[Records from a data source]
(* ===== verification/OsipQuery.v ===== *)
(** * Finding, invalidating and reading images (theorems about update_osip.c, flash_osip/bootimage.c) *)

From stdpp Require Import base list numbers gmap strings.
From Stdlib Require Import ZArith Lia.
From S2P Require Import Prelude GuidStr Posix Drive DriveSpec Util Osip UtilSpec OsipSpec.

(** ** Instances of an attribute *)

(** The indices of the images with attribute [attr], in order. *)
Definition instances (attr : Z) (h : bytes) (idx : list Z) : list Z :=
  filter (fun i => without_sign (attribute (desc i h)) = attr) idx.

Lemma find_instance_spec n i attr instance current h w :
  0 <= i -> i + Z.of_nat n <= 8 -> current <= instance ->
  let l := instances attr h (seqZ i (Z.of_nat n)) in
  find_instance n i attr instance current h w =
  (Ret (match l !! Z.to_nat (instance - current) with
        | Some j => inl j
        | None => inr (current + Z.of_nat (length l))
        end), w).
Proof.
  cbv zeta. revert i current. induction n as [|n IH]; intros i current Hi Hn Hc.
  { cbn. by rewrite Z.add_0_r. }
  cbn [find_instance]. unfold bind. rewrite get_desc_eq by lia. unfold ret at 1.
  rewrite seqZ_cons by lia. unfold instances. rewrite filter_cons. fold (instances attr h).
  replace (Z.pred (Z.of_nat (S n))) with (Z.of_nat n) by lia. rewrite <-Z.add_1_r.
  destruct (Z.eqb_spec (without_sign (attribute (desc i h))) attr) as [E|E].
  - rewrite decide_True by done. destruct (Z.eqb_spec current instance) as [->|Hne].
    + rewrite Z.sub_diag. done.
    + rewrite IH by lia. replace (Z.to_nat (instance - current)) with (S (Z.to_nat (instance - (current + 1)))) by lia.
      fold (instances attr h (seqZ (i + 1) (Z.of_nat n))). set (l := instances _ _ _).
      change ((i :: l) !! S (Z.to_nat (instance - (current + 1)))) with (l !! Z.to_nat (instance - (current + 1))).
      cbn [length].
      destruct (l !! _); [done|]. do 3 f_equal. lia.
  - rewrite decide_False by done. by rewrite IH by lia.
Qed.

(** The index the program answers for the [instance]-th image of [attr]. *)
Definition index_of (attr instance : Z) (operation : osip_operation_type) (h : bytes) : Z :=
  let l := instances attr h (seqZ 0 (num_pointers h)) in
  match l !! Z.to_nat (instance - 1) with
  | Some j => j
  | None => match operation with
            | WRITE_OSIP_HEADER => if Z.of_nat (length l) + 1 =? instance then num_pointers h else -1
            | READ_OSIP_HEADER => -1
            end
  end.

Record osip_storage (data : bytes) : Prop := {
  sp_bytes : bytes_ok data;
  sp_size : (sizeof_OSIP <= length data)%nat;
  sp_count : get_osip_crc (header_of data) = 0 -> num_pointers (header_of data) <= 8
}.

Lemma wp_get_attribute_index {B} (Q : outcome B -> world -> Prop) kont k w0 data w attr instance operation :
  storage_kind k -> osip_storage data -> on_storage k w0 data w -> 1 <= instance ->
  (forall w', on_storage k w0 data w' -> get_osip_crc (header_of data) = 0 ->
     wp Q (kont (index_of attr instance operation (header_of data))) w') ->
  (forall w', on_storage k w0 data w' -> (quiet w0 -> get_osip_crc (header_of data) <> 0) -> wp Q (kont (-1)) w') ->
  wp Q (bind (get_attribute_osii_index attr instance operation) kont) w.
Proof.
  intros Hk [Hb Hsz Hn] Hw Hi H1 H2. unfold get_attribute_osii_index. apply wp_assoc.
  eapply wp_read_OSIP; [done|done|done|exact Hw| |].
  2:{ intros w1 h Hw1 _ Hq. cbn [truthy Z.eqb negb]. by apply wp_bind, wp_ret, H2. }
  intros w1 Hw1 Hc. cbn [truthy Z.eqb negb]. specialize (Hn Hc).
  assert (H0 : 0 <= num_pointers (header_of data)).
  { apply (getn_bound 1 8). by apply bytes_ok_slice. }
  apply wp_assoc, wp_bind. unfold wp at 1. rewrite find_instance_spec by lia. cbn [fst snd].
  rewrite Z2Nat.id by done. specialize (H1 w1 Hw1 Hc). unfold index_of in H1. revert H1.
  set (l := instances _ _ _). destruct (l !! Z.to_nat (instance - 1)); intros H1; [by apply wp_bind, wp_ret|].
  rewrite (Z.add_comm 1). destruct operation; by apply wp_bind, wp_ret.
Qed.

(** the index found for an attribute is that of the requested instance, counting images of
    that attribute from 1 whatever their signature; for an update the index after the last image
    is answered when exactly the next instance is asked for.  The storage is only read. *)
Theorem get_attribute_osii_index_finds k w data attr instance operation :
  storage_kind k -> osip_storage data -> w_files w !! MMC_DEV_POS = Some (mkFile k data) -> steady w ->
  1 <= instance ->
  wp (fun o w' => w_files w' = w_files w /\ w_fds w' = w_fds w /\ exists i, o = Ret i /\
        (get_osip_crc (header_of data) = 0 /\ i = index_of attr instance operation (header_of data) \/
         i = -1 /\ (quiet w -> get_osip_crc (header_of data) <> 0)))
     (get_attribute_osii_index attr instance operation) w.
Proof.
  intros Hk Hs Hf Hst Hi. assert (Hw : on_storage k w data w) by (split; [by rewrite insert_id|done|done|done]).
  apply wp_unit. eapply wp_get_attribute_index; [done|done|exact Hw|done| |].
  - intros w' [E1 E2 _ _] Hc. apply wp_ret. split; [by rewrite E1, insert_id|]. split; [done|].
    eexists. split; [done|]. by left.
  - intros w' [E1 E2 _ _] Hq. apply wp_ret. split; [by rewrite E1, insert_id|]. split; [done|].
    eexists. split; [done|]. by right.
Qed.

(** ** Invalidating and restoring *)

Definition set_pointers_of (ddr entry : Z) (o : bytes) : bytes := set_entry_point entry (set_ddr_load_address ddr o).

(** The header with the pointers of image [i] set. *)
Definition with_image_pointers (i ddr entry : Z) (h : bytes) : bytes :=
  update_checksum (set_desc i (set_pointers_of ddr entry (desc i h)) h).

Definition update_osii_result (w : world) (data : bytes) (name : string) (ddr entry rc : Z) (data' : bytes) : Prop :=
  (exists attr inst i, rc = 0 /\ get_named_osii_attr name = Some (attr, inst) /\
     i = index_of attr (default 1 inst) READ_OSIP_HEADER (header_of data) /\ 0 <= i < 8 /\
     data' = splice 0 (with_image_pointers i ddr entry (header_of data)) data) \/
  (rc = -1 /\ (quiet w -> data' = data /\
     (get_osip_crc (header_of data) = 0 -> forall attr inst, get_named_osii_attr name = Some (attr, inst) ->
        index_of attr (default 1 inst) READ_OSIP_HEADER (header_of data) = -1))).

Lemma named_instance name attr inst : get_named_osii_attr name = Some (attr, inst) -> 1 <= default 1 inst.
Proof.
  unfold get_named_osii_attr.
  repeat match goal with |- (if ?b then _ else _) = _ -> _ => destruct b; [intros [= <- <-]; cbn; lia|] end. done.
Qed.

Lemma index_of_range attr inst h : 0 <= num_pointers h <= 8 ->
  let i := index_of attr inst READ_OSIP_HEADER h in i = -1 \/ 0 <= i < 8.
Proof.
  intros Hn. cbv zeta. unfold index_of. destruct (_ !! _) as [j|] eqn:E; [right|by left].
  apply list_elem_of_lookup_2 in E. unfold instances in E. apply list_elem_of_filter in E as [_ E].
  apply elem_of_seqZ in E. lia.
Qed.

Lemma splice_0_nil (data : bytes) : splice 0 [] data = data.
Proof. apply splice_nil. Qed.

Lemma update_osii_correct k w data name ddr entry :
  storage_kind k -> osip_storage data -> w_files w !! MMC_DEV_POS = Some (mkFile k data) -> steady w ->
  wp (fun o w' => exists rc data', o = Ret rc /\ w_fds w' = w_fds w /\
        w_files w' = <[ MMC_DEV_POS := mkFile k data' ]> (w_files w) /\
        drop 224 data' = drop 224 data /\ update_osii_result w data name ddr entry rc data')
     (update_osii (Some name) ddr entry) w.
Proof.
  intros Hk Hs Hf Hst. assert (Hw : on_storage k w data w) by (split; [by rewrite insert_id|done|done|done]).
  pose proof Hs as [Hb Hsz Hn]. unfold sizeof_OSIP in Hsz.
  assert (Hstop : forall w', on_storage k w data w' ->
    (quiet w -> get_osip_crc (header_of data) = 0 -> forall attr inst, get_named_osii_attr name = Some (attr, inst) ->
        index_of attr (default 1 inst) READ_OSIP_HEADER (header_of data) = -1) ->
    exists rc data', Ret (-1) = Ret rc /\ w_fds w' = w_fds w /\
        w_files w' = <[ MMC_DEV_POS := mkFile k data' ]> (w_files w) /\
        drop 224 data' = drop 224 data /\ update_osii_result w data name ddr entry rc data').
  { intros w' [E1 E2 _ _] H. exists (-1), data. split_and!; try done. right. split; [done|]. auto. }
  unfold update_osii, get_named_osii_index. destruct (get_named_osii_attr name) as [[attr inst]|] eqn:Ea.
  2:{ apply wp_bind, wp_ret. cbn. apply wp_ret, Hstop; [done|]. congruence. }
  eapply wp_get_attribute_index; [done|done|exact Hw|by eapply named_instance| |].
  2:{ intros w1 Hw1 Hq. cbn. apply wp_ret, Hstop; [done|]. intros Hqq Hc. by destruct (Hq Hqq). }
  intros w1 Hw1 Hc. set (i := index_of _ _ _ _).
  assert (H0 : 0 <= num_pointers (header_of data)).
  { apply (getn_bound 1 8). by apply bytes_ok_slice. }
  specialize (Hn Hc). pose proof (index_of_range attr (default 1 inst) (header_of data) ltac:(lia)) as Hr.
  cbv zeta in Hr. fold i in Hr. unfold check_index_outofbound, MAX_OSIP_DESC.
  destruct Hr as [Ei|Hi].
  { rewrite Ei. cbn. apply wp_ret, Hstop; [done|]. intros _ _ attr' inst' [= <- <-]. exact Ei. }
  replace ((i <? 0) || (8 <=? i)) with false by lia. cbn [truthy Z.eqb negb].
  eapply wp_read_OSIP; [done|done|done|exact Hw1| |].
  2:{ intros w2 h Hw2 _ Hq. cbn [truthy Z.eqb negb]. apply wp_ret, Hstop; [done|]. intros Hqq _. by destruct (Hq Hqq). }
  intros w2 Hw2 _. cbn [truthy Z.eqb negb]. rewrite get_desc_eq by done.
  apply wp_bind, wp_ret. rewrite put_desc_eq by done. apply wp_bind, wp_ret.
  assert (Hh : header_ok (header_of data)) by (by apply header_of_ok).
  pose proof (desc_ok i _ Hh Hi) as Ho.
  assert (Hok : header_ok (set_desc i (set_pointers_of ddr entry (desc i (header_of data))) (header_of data))).
  { apply set_desc_ok; [done| |done]. apply osii_ok_put; [apply osii_ok_put; [done|lia]|lia]. }
  destruct (update_checksum_ok _ Hok) as [_ Lu]. unfold sizeof_OSIP in Lu.
  assert (Hdrop : forall n, (n <= 224)%nat -> forall u : bytes, length u = n -> drop 224 (splice 0 u data) = drop 224 data).
  { intros n Hn' u Hu. unfold splice. rewrite take_0. cbn [app]. rewrite drop_app_ge by lia.
    rewrite drop_drop, Hu. f_equal. lia. }
  eapply wp_write_OSIP; [done|exact Hok|done|exact Hw2| |].
  - intros w3 [E1 E2 _ _]. exists 0. eexists. split; [done|]. split; [done|]. split; [exact E1|].
    split; [by apply (Hdrop 224%nat)|]. left. exists attr, inst, i. split_and!; done || lia.
  - intros j w3 Hj [E1 E2 _ _] Hq. exists (-1). eexists. split; [done|]. split; [done|]. split; [exact E1|].
    split; [apply (Hdrop j); [unfold sizeof_OSIP in Hj; lia|apply length_take_le; exact (eq_ind_r (fun n => (j <= n)%nat) Hj Lu)]|].
    right. split; [done|]. tauto.
Qed.

(** [invalidate_osii] and [restore_osii] touch nothing but the header: on success the load
    address and the entry point of the named image are set and the checksum renewed, every other
    field and every image stays; when no call fails they refuse only an image the header does not
    list. *)
Theorem invalidate_and_restore_osii k w data name (restore : bool) :
  storage_kind k -> osip_storage data -> w_files w !! MMC_DEV_POS = Some (mkFile k data) -> steady w ->
  wp (fun o w' => exists rc data', o = Ret rc /\ w_fds w' = w_fds w /\
        w_files w' = <[ MMC_DEV_POS := mkFile k data' ]> (w_files w) /\
        drop 224 data' = drop 224 data /\
        update_osii_result w data name (if restore then 0x01100000 else 0) (if restore then 0x01101000 else 0) rc data')
     (if restore then restore_osii (Some name) else invalidate_osii (Some name)) w.
Proof. intros Hk Hs Hf Hst. destruct restore; by apply update_osii_correct. Qed.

Required action: Every line from the first entry to the line containing "filter (fun i" should be transcribed exactly, and nothing beyond it.

Output for this exercise:
(* ===== verification/OsipQuery.v ===== *)
(** * Finding, invalidating and reading images (theorems about update_osip.c, flash_osip/bootimage.c) *)

From stdpp Require Import base list numbers gmap strings.
From Stdlib Require Import ZArith Lia.
From S2P Require Import Prelude GuidStr Posix Drive DriveSpec Util Osip UtilSpec OsipSpec.

(** ** Instances of an attribute *)

(** The indices of the images with attribute [attr], in order. *)
Definition instances (attr : Z) (h : bytes) (idx : list Z) : list Z :=
  filter (fun i => without_sign (attribute (desc i h)) = attr) idx.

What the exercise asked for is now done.